§ What you have to do: Copy each line below without leaving any out.

─── Input data

(** The four alphabet indices of a group of three bytes. *)
Lemma b64_indices x y z :
  is_byte x -> is_byte y -> is_byte z ->
  Z.shiftr x 2 = x / 4
  /\ Z.shiftl (Z.land x 3) 4 = x mod 4 * 16
  /\ Z.lor (Z.shiftl (Z.land x 3) 4) (Z.shiftr y 4) = x mod 4 * 16 + y / 16
  /\ Z.shiftl (Z.land y 15) 2 = y mod 16 * 4
  /\ Z.lor (Z.shiftl (Z.land y 15) 2) (Z.shiftr z 6) = y mod 16 * 4 + z / 64
  /\ Z.land z 63 = z mod 64.
Proof.
  unfold is_byte. intros Hx Hy Hz.
  rewrite land_3, land_15, land_63, !Z.shiftr_div_pow2 by lia.
  change (2 ^ 2) with 4. change (2 ^ 4) with 16. change (2 ^ 6) with 64.
  repeat split.
  - rewrite Z.shiftl_mul_pow2 by lia. reflexivity.
  - rewrite lor_shiftl_add; [reflexivity|lia|].
    change (2 ^ 4) with 16. Z.div_mod_to_equations. lia.
  - rewrite Z.shiftl_mul_pow2 by lia. reflexivity.
  - rewrite lor_shiftl_add; [reflexivity|lia|].
    change (2 ^ 2) with 4. Z.div_mod_to_equations. lia.
Qed.

(** The three bytes of a group of four alphabet indices. *)
Lemma b64_bytes v0 v1 v2 v3 :
  0 <= v1 < 64 -> 0 <= v2 < 64 -> 0 <= v3 < 64 ->
  Z.lor (Z.shiftl v0 2) (Z.shiftr v1 4) = v0 * 4 + v1 / 16
  /\ Z.lor (Z.shiftl (Z.land v1 15) 4) (Z.shiftr v2 2)
     = v1 mod 16 * 16 + v2 / 4
  /\ Z.lor (Z.shiftl (Z.land v2 3) 6) v3 = v2 mod 4 * 64 + v3.
Proof.
  intros H1 H2 H3.
  rewrite land_3, land_15, !Z.shiftr_div_pow2 by lia.
  change (2 ^ 2) with 4. change (2 ^ 4) with 16.
  repeat split.
  - rewrite lor_shiftl_add; [reflexivity|lia|].
    change (2 ^ 2) with 4. Z.div_mod_to_equations. lia.
  - rewrite lor_shiftl_add; [reflexivity|lia|].
    change (2 ^ 4) with 16. Z.div_mod_to_equations. lia.
  - rewrite lor_shiftl_add; [reflexivity|lia|].
    change (2 ^ 6) with 64. lia.
Qed.

Lemma list_ind3 {A} (P : list A -> Prop) :
  P [] -> (forall x, P [x]) -> (forall x y, P [x; y]) ->
  (forall x y z l, P l -> P (x :: y :: z :: l)) ->
  forall l, P l.
Proof.
  intros H0 H1 H2 H3 l.
  assert (H : P l /\ (forall x, P (x :: l)) /\ (forall x y, P (x :: y :: l))).
  { induction l as [|a l (Ha & Hb & Hc)]; auto. }
  apply H.
Qed.

Lemma b64encode_ascii b : Forall (fun c => c < 128) (b64encode b).
Proof.
  assert (H : forall i, b64char i < 128).
  { intros i. unfold b64char.
    destruct (nth_in_or_default (Z.to_nat i) b64alphabet 0) as [Hin| ->];
      [|lia].
    revert Hin. generalize (nth (Z.to_nat i) b64alphabet 0). intros c Hin.
    assert (Hall : forallb (fun c => c <? 128) b64alphabet = true)
      by reflexivity.
    rewrite forallb_forall in Hall. apply Z.ltb_lt. apply Hall. exact Hin. }
  induction b as [|x|x y|x y z l IH] using list_ind3; cbn [b64encode];
    repeat constructor; try apply H; try (unfold b64pad; lia); exact IH.
Qed.

(** Standard decoding inverts [b64encode]. *)
Lemma b64_roundtrip b :
  Forall is_byte b -> b64decode (b64encode b) = Some b.
Proof.
  induction b as [|x|x y|x y z l IH] using list_ind3; intros Hb.
  - reflexivity.
  - inversion Hb as [|? ? Hx _]; subst.
    destruct (b64_indices x 0 0 Hx) as (E0 & E1 & _);
      [unfold is_byte; lia..|].
    assert (R0 : 0 <= x / 4 < 64)
      by (unfold is_byte in Hx; Z.div_mod_to_equations; lia).
    assert (R1 : 0 <= x mod 4 * 16 < 64)
      by (Z.div_mod_to_equations; lia).
    cbn [b64encode b64decode]. rewrite E0, E1.
    destruct (b64char_spec _ R0) as (-> & _ & _).
    destruct (b64char_spec _ R1) as (-> & _ & _).
    rewrite Z.eqb_refl. cbn [andb].
    destruct (b64_bytes (x / 4) (x mod 4 * 16) 0 0) as (-> & _);
      try lia.
    do 2 f_equal. Z.div_mod_to_equations. lia.
  - inversion Hb as [|? ? Hx Hb']; subst.
    inversion Hb' as [|? ? Hy _]; subst.
    destruct (b64_indices x y 0 Hx Hy) as (E0 & _ & E1 & E2 & _);
      [unfold is_byte; lia|].
    unfold is_byte in Hx, Hy.
    assert (R0 : 0 <= x / 4 < 64) by (Z.div_mod_to_equations; lia).
    assert (R1 : 0 <= x mod 4 * 16 + y / 16 < 64)
      by (Z.div_mod_to_equations; lia).
    assert (R2 : 0 <= y mod 16 * 4 < 64) by (Z.div_mod_to_equations; lia).
    cbn [b64encode b64decode]. rewrite E0, E1, E2.
    destruct (b64char_spec _ R0) as (-> & _ & _).
    destruct (b64char_spec _ R1) as (-> & _ & _).
    destruct (b64char_spec _ R2) as (-> & -> & _).
    rewrite Z.eqb_refl. cbn [andb].
    destruct (b64_bytes (x / 4) (x mod 4 * 16 + y / 16) (y mod 16 * 4) 0)
      as (-> & -> & _); try lia.
    do 2 f_equal; [|f_equal]; Z.div_mod_to_equations; lia.
  - inversion Hb as [|? ? Hx Hb']; subst.
    inversion Hb' as [|? ? Hy Hb'']; subst.
    inversion Hb'' as [|? ? Hz Hl]; subst.
    destruct (b64_indices x y z Hx Hy Hz) as (E0 & _ & E1 & _ & E2 & E3).
    unfold is_byte in Hx, Hy, Hz.
    assert (R0 : 0 <= x / 4 < 64) by (Z.div_mod_to_equations; lia).
    assert (R1 : 0 <= x mod 4 * 16 + y / 16 < 64)
      by (Z.div_mod_to_equations; lia).
    assert (R2 : 0 <= y mod 16 * 4 + z / 64 < 64)
      by (Z.div_mod_to_equations; lia).
    assert (R3 : 0 <= z mod 64 < 64) by (Z.div_mod_to_equations; lia).
    cbn [b64encode b64decode]. rewrite E0, E1, E2, E3.
    destruct (b64char_spec _ R0) as (-> & _ & _).
    destruct (b64char_spec _ R1) as (-> & _ & _).
    destruct (b64char_spec _ R2) as (-> & _ & _).
    destruct (b64char_spec _ R3) as (-> & -> & _).
    cbn [andb]. rewrite (IH Hl).
    destruct (b64_bytes (x / 4) (x mod 4 * 16 + y / 16)
                (y mod 16 * 4 + z / 64) (z mod 64) R1 R2 R3)
      as (-> & -> & ->).
    do 2 f_equal; [|f_equal; [|f_equal]]; Z.div_mod_to_equations; lia.
Qed.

──────

§ Final answer:
(** The four alphabet indices of a group of three bytes. *)
Lemma b64_indices x y z :
  is_byte x -> is_byte y -> is_byte z ->
  Z.shiftr x 2 = x / 4
  /\ Z.shiftl (Z.land x 3) 4 = x mod 4 * 16
  /\ Z.lor (Z.shiftl (Z.land x 3) 4) (Z.shiftr y 4) = x mod 4 * 16 + y / 16
  /\ Z.shiftl (Z.land y 15) 2 = y mod 16 * 4
  /\ Z.lor (Z.shiftl (Z.land y 15) 2) (Z.shiftr z 6) = y mod 16 * 4 + z / 64
  /\ Z.land z 63 = z mod 64.
Proof.
  unfold is_byte. intros Hx Hy Hz.
  rewrite land_3, land_15, land_63, !Z.shiftr_div_pow2 by lia.
  change (2 ^ 2) with 4. change (2 ^ 4) with 16. change (2 ^ 6) with 64.
  repeat split.
  - rewrite Z.shiftl_mul_pow2 by lia. reflexivity.
  - rewrite lor_shiftl_add; [reflexivity|lia|].
    change (2 ^ 4) with 16. Z.div_mod_to_equations. lia.
  - rewrite Z.shiftl_mul_pow2 by lia. reflexivity.
  - rewrite lor_shiftl_add; [reflexivity|lia|].
    change (2 ^ 2) with 4. Z.div_mod_to_equations. lia.
Qed.

(** The three bytes of a group of four alphabet indices. *)
Lemma b64_bytes v0 v1 v2 v3 :
  0 <= v1 < 64 -> 0 <= v2 < 64 -> 0 <= v3 < 64 ->
  Z.lor (Z.shiftl v0 2) (Z.shiftr v1 4) = v0 * 4 + v1 / 16
  /\ Z.lor (Z.shiftl (Z.land v1 15) 4) (Z.shiftr v2 2)
     = v1 mod 16 * 16 + v2 / 4
  /\ Z.lor (Z.shiftl (Z.land v2 3) 6) v3 = v2 mod 4 * 64 + v3.
Proof.
  intros H1 H2 H3.
  rewrite land_3, land_15, !Z.shiftr_div_pow2 by lia.
  change (2 ^ 2) with 4. change (2 ^ 4) with 16.
  repeat split.
  - rewrite lor_shiftl_add; [reflexivity|lia|].
    change (2 ^ 2) with 4. Z.div_mod_to_equations. lia.
  - rewrite lor_shiftl_add; [reflexivity|lia|].
    change (2 ^ 4) with 16. Z.div_mod_to_equations. lia.
  - rewrite lor_shiftl_add; [reflexivity|lia|].
    change (2 ^ 6) with 64. lia.
Qed.

Lemma list_ind3 {A} (P : list A -> Prop) :
  P [] -> (forall x, P [x]) -> (forall x y, P [x; y]) ->
  (forall x y z l, P l -> P (x :: y :: z :: l)) ->
  forall l, P l.
Proof.
  intros H0 H1 H2 H3 l.
  assert (H : P l /\ (forall x, P (x :: l)) /\ (forall x y, P (x :: y :: l))).
  { induction l as [|a l (Ha & Hb & Hc)]; auto. }
  apply H.
Qed.

Lemma b64encode_ascii b : Forall (fun c => c < 128) (b64encode b).
Proof.
  assert (H : forall i, b64char i < 128).
  { intros i. unfold b64char.
    destruct (nth_in_or_default (Z.to_nat i) b64alphabet 0) as [Hin| ->];
      [|lia].
    revert Hin. generalize (nth (Z.to_nat i) b64alphabet 0). intros c Hin.
    assert (Hall : forallb (fun c => c <? 128) b64alphabet = true)
      by reflexivity.
    rewrite forallb_forall in Hall. apply Z.ltb_lt. apply Hall. exact Hin. }
  induction b as [|x|x y|x y z l IH] using list_ind3; cbn [b64encode];
    repeat constructor; try apply H; try (unfold b64pad; lia); exact IH.
Qed.

(** Standard decoding inverts [b64encode]. *)
Lemma b64_roundtrip b :
  Forall is_byte b -> b64decode (b64encode b) = Some b.
Proof.
  induction b as [|x|x y|x y z l IH] using list_ind3; intros Hb.
  - reflexivity.
  - inversion Hb as [|? ? Hx _]; subst.
    destruct (b64_indices x 0 0 Hx) as (E0 & E1 & _);
      [unfold is_byte; lia..|].
    assert (R0 : 0 <= x / 4 < 64)
      by (unfold is_byte in Hx; Z.div_mod_to_equations; lia).
    assert (R1 : 0 <= x mod 4 * 16 < 64)
      by (Z.div_mod_to_equations; lia).
    cbn [b64encode b64decode]. rewrite E0, E1.
    destruct (b64char_spec _ R0) as (-> & _ & _).
    destruct (b64char_spec _ R1) as (-> & _ & _).
    rewrite Z.eqb_refl. cbn [andb].
    destruct (b64_bytes (x / 4) (x mod 4 * 16) 0 0) as (-> & _);
      try lia.
    do 2 f_equal. Z.div_mod_to_equations. lia.
  - inversion Hb as [|? ? Hx Hb']; subst.
    inversion Hb' as [|? ? Hy _]; subst.
    destruct (b64_indices x y 0 Hx Hy) as (E0 & _ & E1 & E2 & _);
      [unfold is_byte; lia|].
    unfold is_byte in Hx, Hy.
    assert (R0 : 0 <= x / 4 < 64) by (Z.div_mod_to_equations; lia).
    assert (R1 : 0 <= x mod 4 * 16 + y / 16 < 64)
      by (Z.div_mod_to_equations; lia).
    assert (R2 : 0 <= y mod 16 * 4 < 64) by (Z.div_mod_to_equations; lia).
    cbn [b64encode b64decode]. rewrite E0, E1, E2.
    destruct (b64char_spec _ R0) as (-> & _ & _).
    destruct (b64char_spec _ R1) as (-> & _ & _).
    destruct (b64char_spec _ R2) as (-> & -> & _).
    rewrite Z.eqb_refl. cbn [andb].
    destruct (b64_bytes (x / 4) (x mod 4 * 16 + y / 16) (y mod 16 * 4) 0)
      as (-> & -> & _); try lia.
    do 2 f_equal; [|f_equal]; Z.div_mod_to_equations; lia.
  - inversion Hb as [|? ? Hx Hb']; subst.
    inversion Hb' as [|? ? Hy Hb'']; subst.
    inversion Hb'' as [|? ? Hz Hl]; subst.
    destruct (b64_indices x y z Hx Hy Hz) as (E0 & _ & E1 & _ & E2 & E3).
    unfold is_byte in Hx, Hy, Hz.
    assert (R0 : 0 <= x / 4 < 64) by (Z.div_mod_to_equations; lia).
    assert (R1 : 0 <= x mod 4 * 16 + y / 16 < 64)
      by (Z.div_mod_to_equations; lia).
    assert (R2 : 0 <= y mod 16 * 4 + z / 64 < 64)
      by (Z.div_mod_to_equations; lia).
    assert (R3 : 0 <= z mod 64 < 64) by (Z.div_mod_to_equations; lia).
    cbn [b64encode b64decode]. rewrite E0, E1, E2, E3.
    destruct (b64char_spec _ R0) as (-> & _ & _).
    destruct (b64char_spec _ R1) as (-> & _ & _).
    destruct (b64char_spec _ R2) as (-> & _ & _).
    destruct (b64char_spec _ R3) as (-> & -> & _).
    cbn [andb]. rewrite (IH Hl).
    destruct (b64_bytes (x / 4) (x mod 4 * 16 + y / 16)
                (y mod 16 * 4 + z / 64) (z mod 64) R1 R2 R3)
      as (-> & -> & ->).
    do 2 f_equal; [|f_equal; [|f_equal]]; Z.div_mod_to_equations; lia.
Qed.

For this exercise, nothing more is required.